TileView
is a program for viewing super resolution images. It works by only rendering parts of an image that are on your screen, at a resolution that won't overwhelm your computer. You can run TileView
on a directory containing a tileset, or on a standard image file. If you run TileView
on an image file, it will use tile-processor to convert the image to tiles in a tmp directory before viewing it.
TileView.mp4
Image source: Cosmic Cliffs (14,575 x 8,441)
An example of how a large image can be rendered at various levels of details (LODs)
- Rendering tiles of various sizes (not at once).
- Tile Debug view. Displays a red box around each rendered tile.
- Debug stats in the top left. Including
- fps
- zoom multiplier
- Current tile LOD
- How many tiles are rendered on screen
- the coordinates of the pixel the mouse is over. Where one pixel of the full resolution image is one coordinate
- Rendering various tile LODs. So only between 1-4x the resolution of your screen in pixels, will ever be cached in memory and rendered.
- Occlusion culling. So you will never render more tiles than are necessary to fill your screen.

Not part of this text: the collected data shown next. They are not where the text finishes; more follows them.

Lemma revoke_all_gone ks c : ∀ s s' k v, revoke_all ks c s = (Ok tt, s') → Forall removing (steps s) → k ∈ ks → ¬ kept k v s'.
Proof.
  induction ks as [|x ks IH]; intros s s' k v E Hs Hin; [by apply elem_of_nil in Hin|].
  cbn in E. apply bind_inv_ok in E as (r & s1 & E1 & E2).
  destruct (from_run _ _ _ _ (revoke_shrinks x c) E1 Hs) as [Hs1 _].
  apply elem_of_cons in Hin as [->|Hin]; [|by eapply IH]. intros Hk.
  destruct (from_run _ _ _ _ (revoke_all_shrinks ks c) E2 Hs1) as [_ Hback]. by eapply revoke_gone, Hback.
Qed.

Lemma delete_all_gone f : ∀ ks s s' k v, delete_all f ks s = (Ok tt, s') → (length ks ≤ f)%nat →
  Forall removing (steps s) → k ∈ ks → ¬ kept k v s'.
Proof.
  induction f as [|f IH]; intros ks s s' k v E Hf Hs Hin; [destruct ks; [by apply elem_of_nil in Hin | cbn in Hf; lia]|].
  destruct ks as [|x ks]; [by apply elem_of_nil in Hin|]. cbn [delete_all] in E.
  apply bind_inv_ok in E as ([] & s1 & E1 & E2).
  destruct (from_run _ _ _ _ (delete_shrinks _) E1 Hs) as [Hs1 _].
  rewrite <- (firstn_skipn _DELETE_BATCH (x :: ks)) in Hin. apply elem_of_app in Hin as [Hin|Hin].
  - destruct (from_run _ _ _ _ (delete_all_shrinks _ _) E2 Hs1) as [_ Hback]. intros Hk%Hback.
    apply redis_answers in E1 as [_ ->]. by apply vget_deletes in Hk as [? _].
  - eapply IH; [exact E2 | | done | done]. rewrite length_skipn. unfold _DELETE_BATCH. cbn [length] in *. lia.
Qed.

Lemma sorted_set_elem l k : k ∈ l → k ∈ sorted_set l.
Proof. intros H. unfold sorted_set. by rewrite merge_sort_Permutation, elem_of_remove_dups. Qed.

Lemma marker_back s s' cid v : set_ (_SUSPENDED_PREFIX +:+ cid) v s = (Ok tt, s') → Forall removing (steps s) →
  ∀ k w, startswith _SUSPENDED_PREFIX k = false → kept k w s' → kept k w s.
Proof.
  intros [_ ->]%redis_answers Hs k w Hk Hv. destruct (next_shrinks s Hs) as (_ & _ & B). apply B. fold (found s).
  unfold kept, vget in *. cbn in Hv. rewrite lookup_insert_ne in Hv; [exact Hv|]. intros <-. by rewrite startswith_app in Hk.
Qed.

Lemma purge_empties text company us at_ (s : hub) r s' :
  purge text company us at_ s = (Ok r, s') → Forall removing (steps s) →
  let cid := str_lower company in
  (∀ k v, (startswith _KEY_PREFIX k || startswith _LATEST_PREFIX k) = true → kept k v s' → _bound_to (Some v) cid = Ok false) ∧
  (∀ k v, startswith (_FEATURES_PREFIX +:+ cid +:+ ":") k = true → ¬ kept k v s') ∧
  kept (_SUSPENDED_PREFIX +:+ cid) (text "1") s'.
Proof.
  intros E Hs cid. unfold purge in E. fold cid in E.
  apply bind_inv_ok in E as (bound & s1 & E1 & E). destruct (from_run _ _ _ _ (matching_shrinks _ _) E1 Hs) as [Hs1 _].
  apply bind_inv_ok in E as ([[named indexes] sessions] & s2 & E2 & E). destruct (from_run _ _ _ _ (gather_shrinks _) E2 Hs1) as [Hs2 B2].
  apply bind_inv_ok in E as (rotated & s3 & E3 & E). destruct (from_run _ _ _ _ (scan_shrinks _) E3 Hs2) as [Hs3 B3].
  apply bind_inv_ok in E as (rotations & s4 & E4 & E).
  assert (from s3 s4) as [Hs4 B4].
  { eapply from_run; [|exact E4|done]. apply such_shrinks. intros y. respecting ltac:(apply get_shrinks). }
  apply bind_inv_ok in E as (features & s5 & E5 & E). destruct (from_run _ _ _ _ (scan_shrinks _) E5 Hs4) as [Hs5 B5].
  apply bind_inv_ok in E as (latest & s6 & E6 & E). destruct (from_run _ _ _ _ (matching_shrinks _ _) E6 Hs5) as [Hs6 B6].
  apply bind_inv_ok in E as ([] & s7 & E7 & E). destruct (from_run _ _ _ _ (revoke_all_shrinks _ _) E7 Hs6) as [Hs7 B7].
  apply bind_inv_ok in E as ([] & s8 & E8 & E). destruct (from_run _ _ _ _ (delete_all_shrinks _ _) E8 Hs7) as [Hs8 B8].
  apply bind_inv_ok in E as ([] & s9 & E9 & E). inversion E; subst.
  pose proof (marker_back _ _ _ _ E9 Hs8) as B9. apply redis_answers in E9 as [_ ->].
  split; [|split].
  - intros k v Hp Hk. assert (startswith _SUSPENDED_PREFIX k = false) as Hns.
    { apply orb_true_iff in Hp as [(r' & ->)%startswith_spec|(r' & ->)%startswith_spec]; done. }
    apply B9 in Hk; [|done]. apply orb_true_iff in Hp as [Hp|Hp].
    + destruct (matching_sees _ _ _ _ _ k v E1 Hs) as (b & Hb & Hin); [by apply B2, B3, B4, B5, B6, B7, B8 | done..|].
      destruct b; [|done]. exfalso. eapply (revoke_all_gone _ _ _ _ k v E7 Hs6); [|by apply B8].
      apply sorted_set_elem, elem_of_app. left. by apply Hin.
    + destruct (matching_sees _ _ _ _ _ k v E6 Hs5) as (b & Hb & Hin); [by apply B7, B8 | done..|].
      destruct b; [|done]. exfalso. eapply (delete_all_gone _ _ _ _ k v E8 (le_n _) Hs7); [|done].
      rewrite !elem_of_app. right; right; right; right. by apply Hin.
  - intros k v Hp Hk. assert (startswith _SUSPENDED_PREFIX k = false) as Hns by by apply startswith_spec in Hp as (r' & ->).
    apply B9 in Hk; [|done]. eapply (delete_all_gone _ _ _ _ k v E8 (le_n _) Hs7); [|done].
    rewrite !elem_of_app. right; right; right; left. eapply scan_sees; [exact E5 | | done]. by apply B6, B7, B8.
  - unfold kept, vget. cbn. by rewrite lookup_insert_eq.
Qed.

(** C18: a purge that answers has emptied the capability store of the tenant.
    While the store's other users only remove, no handle and no latest reading
    bound to the tenant and no snapshot of its features is left, whichever index
    named it or did not, and the suspension marker is there. *)
Theorem tenant_purged text company us at_ (s : hub) r s' :
  purge text company us at_ s = (Ok r, s') → Forall removing (steps s) →
  let cid := str_lower company in
  (∀ k v, (startswith _KEY_PREFIX k || startswith _LATEST_PREFIX k) = true → kept k v s' → _bound_to (Some v) cid = Ok false) ∧
  (∀ k v, startswith (_FEATURES_PREFIX +:+ cid +:+ ":") k = true → ¬ kept k v s') ∧
  kept (_SUSPENDED_PREFIX +:+ cid) (text "1") s'.
Proof. apply purge_empties. Qed.

(** Whatever becomes of a purge, it brings nothing into the store but the marker. *)
Definition marks (s s' : hub) : Prop :=
  Forall removing (steps s) → Forall removing (steps s') ∧ (now s ≤ now s')%Z ∧
  ∀ k v, startswith _SUSPENDED_PREFIX k = false → kept k v s' → kept k v s.

#[local] Instance marks_trans : Transitive marks.
Proof.
  intros s1 s2 s3 H12 H23 H1. destruct (H12 H1) as (H2 & ? & K1).
  destruct (H23 H2) as (H3 & ? & K2). split; [done|]. split; [lia|]. auto.
Qed.
#[local] Instance marks_refl : Reflexive marks.
Proof. by intros s H. Qed.

Lemma shrinks_marks {A} (m : M hub A) : respects shrinks m → respects marks m.
Proof. intros Hm s Hs. destruct (Hm s Hs) as (? & ? & B). split; [done|]. split; [done|]. intros k v _. apply B. Qed.

Lemma purge_marks text company us at_ : respects marks (purge text company us at_).
Proof.
  assert (∀ c v, respects marks (set_ (_SUSPENDED_PREFIX +:+ c) v)) as Hset.
  { intros c v s Hs. destruct (next_shrinks s Hs) as (Hf & Ht & B). fold (found s) in *. unfold final, set_. rewrite redis_run.
    assert (marks s (found s)) as Hfound by (intros _; split; [done|]; split; [done|]; intros k w _; apply B).
    destruct (how s); cbn [snd]; [| by apply Hfound |]; (split; [done|]; split; [done|]); intros k w Hk Hv; apply B;
      unfold kept, vget in *; cbn in Hv; (rewrite lookup_insert_ne in Hv; [exact Hv|]; intros <-; by rewrite startswith_app in Hk). }
  unfold purge. respecting ltac:(first [ apply Hset
    | apply shrinks_marks; first [apply matching_shrinks | apply gather_shrinks | apply scan_shrinks | apply revoke_all_shrinks
      | apply delete_all_shrinks | apply such_shrinks; intros ?; respecting ltac:(apply get_shrinks)]]).
Qed.

(** *** What it removes is on record *)

(** Nobody else changes the store. *)
Definition alone (s : hub) : Prop := Forall (λ st, (0 ≤ passes st)%Z ∧ ∀ d, others st d = d) (steps s).

(** [e] records the end of the handle whose entry is [v]. *)
Definition records_end (cid : string) (v : bytes) (e : fields) : Prop :=
  ∃ fs t, _entry_facts (Some v) = Ok fs ∧ event (deleted_event fs cid) t = Ok e.

(** The record only grows, the handles only go, and each one that goes before
    it expires is recorded. *)
Definition accounts (cid : string) (s s' : hub) : Prop :=
  alone s → alone s' ∧ (now s ≤ now s')%Z ∧
  (∀ k, startswith _KEY_PREFIX k = true → values (db s') !! k = values (db s) !! k ∨ values (db s') !! k = None) ∧
  ∃ new, appended (db s') = (appended (db s) ++ new)%list ∧
    ∀ k v, startswith _KEY_PREFIX k = true → vget (now s') k (db s) = Some v → values (db s') !! k = None →
      ∃ e, e ∈ new ∧ records_end cid v e.

#[local] Instance accounts_refl cid : Reflexive (accounts cid).
Proof.
  intros s H. split; [done|]. split; [lia|]. split; [by left|]. exists []. split; [by rewrite app_nil_r|].
  intros k v _ Hv Hn. unfold vget in Hv. by rewrite Hn in Hv.
Qed.
#[local] Instance accounts_trans cid : Transitive (accounts cid).
Proof.
  intros s1 s2 s3 H12 H23 H1. destruct (H12 H1) as (H2 & T1 & V1 & n1 & A1 & R1).
  destruct (H23 H2) as (H3 & T2 & V2 & n2 & A2 & R2). split; [done|]. split; [lia|]. split.
  - intros k Hk. destruct (V2 k Hk) as [->|]; [by apply V1 | by right].
  - exists (n1 ++ n2)%list. split; [rewrite A2, A1; by rewrite app_assoc|]. intros k v Hk Hv Hn.
    destruct (values (db s2) !! k) as [x|] eqn:E.
    + destruct (V1 k Hk) as [E1|E1]; [|congruence].
      destruct (R2 k v Hk) as (e & He & Hr); [|done|].
      * unfold vget in *. by rewrite <- E1, E in *.
      * exists e. split; [apply elem_of_app; by right | done].
    + destruct (R1 k v Hk) as (e & He & Hr); [by eapply vget_earlier | done |].
      exists e. split; [apply elem_of_app; by left | done].
Qed.

Lemma next_alone s : alone s → alone (found s) ∧ (now s ≤ now (found s))%Z ∧ db (found s) = db s.
Proof.
  unfold alone, found, final, next. intros H. destruct (steps s) as [|st l] eqn:E; cbn; [rewrite E; split; [done | by split]|].
  apply Forall_cons in H as [[Hp Ho] H]. split; [done|]. split; [lia | done].
Qed.

(** A command that leaves the handles and the record alone. *)
Lemma redis_accounts {A} cid (op : Z → capdb → A * capdb) :
  (∀ t d, appended (op t d).2 = appended d ∧
     ∀ k, startswith _KEY_PREFIX k = true → values (op t d).2 !! k = values d !! k) → respects (accounts cid) (redis op).
Proof.
  intros Hop s Hs. destruct (next_alone s Hs) as (Ha & Ht & Hd). unfold final. rewrite redis_run. cbv zeta.
  destruct (Hop (now (found s)) (db (found s))) as [Ho Hv]. rewrite Hd in Ho, Hv.
  assert (accounts cid s (found s)) as Hfound.
  { intros _. split; [done|]. split; [done|]. rewrite Hd. split; [by left|]. exists []. split; [by rewrite app_nil_r|].
    intros k v _ H Hn. unfold vget in H. by rewrite Hn in H. }
  assert (accounts cid s (set_db (op (now (found s)) (db (found s))).2 (found s))) as Hset.
  { intros _. split; [done|]. split; [done|]. cbn. rewrite Hd. split; [left; by apply Hv|].
    exists []. split; [by rewrite app_nil_r|]. intros k v Hk H Hn. rewrite Hv in Hn by done. unfold vget in H. by rewrite Hn in H. }
  by destruct (how s); cbn; [apply Hset | apply Hfound | apply Hset].
Qed.

Lemma get_accounts cid k : respects (accounts cid) (get k).
Proof. apply respects_bind; [apply _ | by apply redis_accounts |]. intros r. apply respects_lift, _. Qed.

- Asyncronous tile retrieval. Tiles are retrieved and decompressed, only so long as there is enough time to decompress a tile before the application must render the next frame.
- Advanced tile caching, tiles off screen are immeditely removed from memory, however tiles on screen from a different LOD than is currently desired, are rendered and not removed from tile cache until all requested tiles from the current LOD are rendered. This allows zooming in and out without the map disapearing when your view changes tile layers.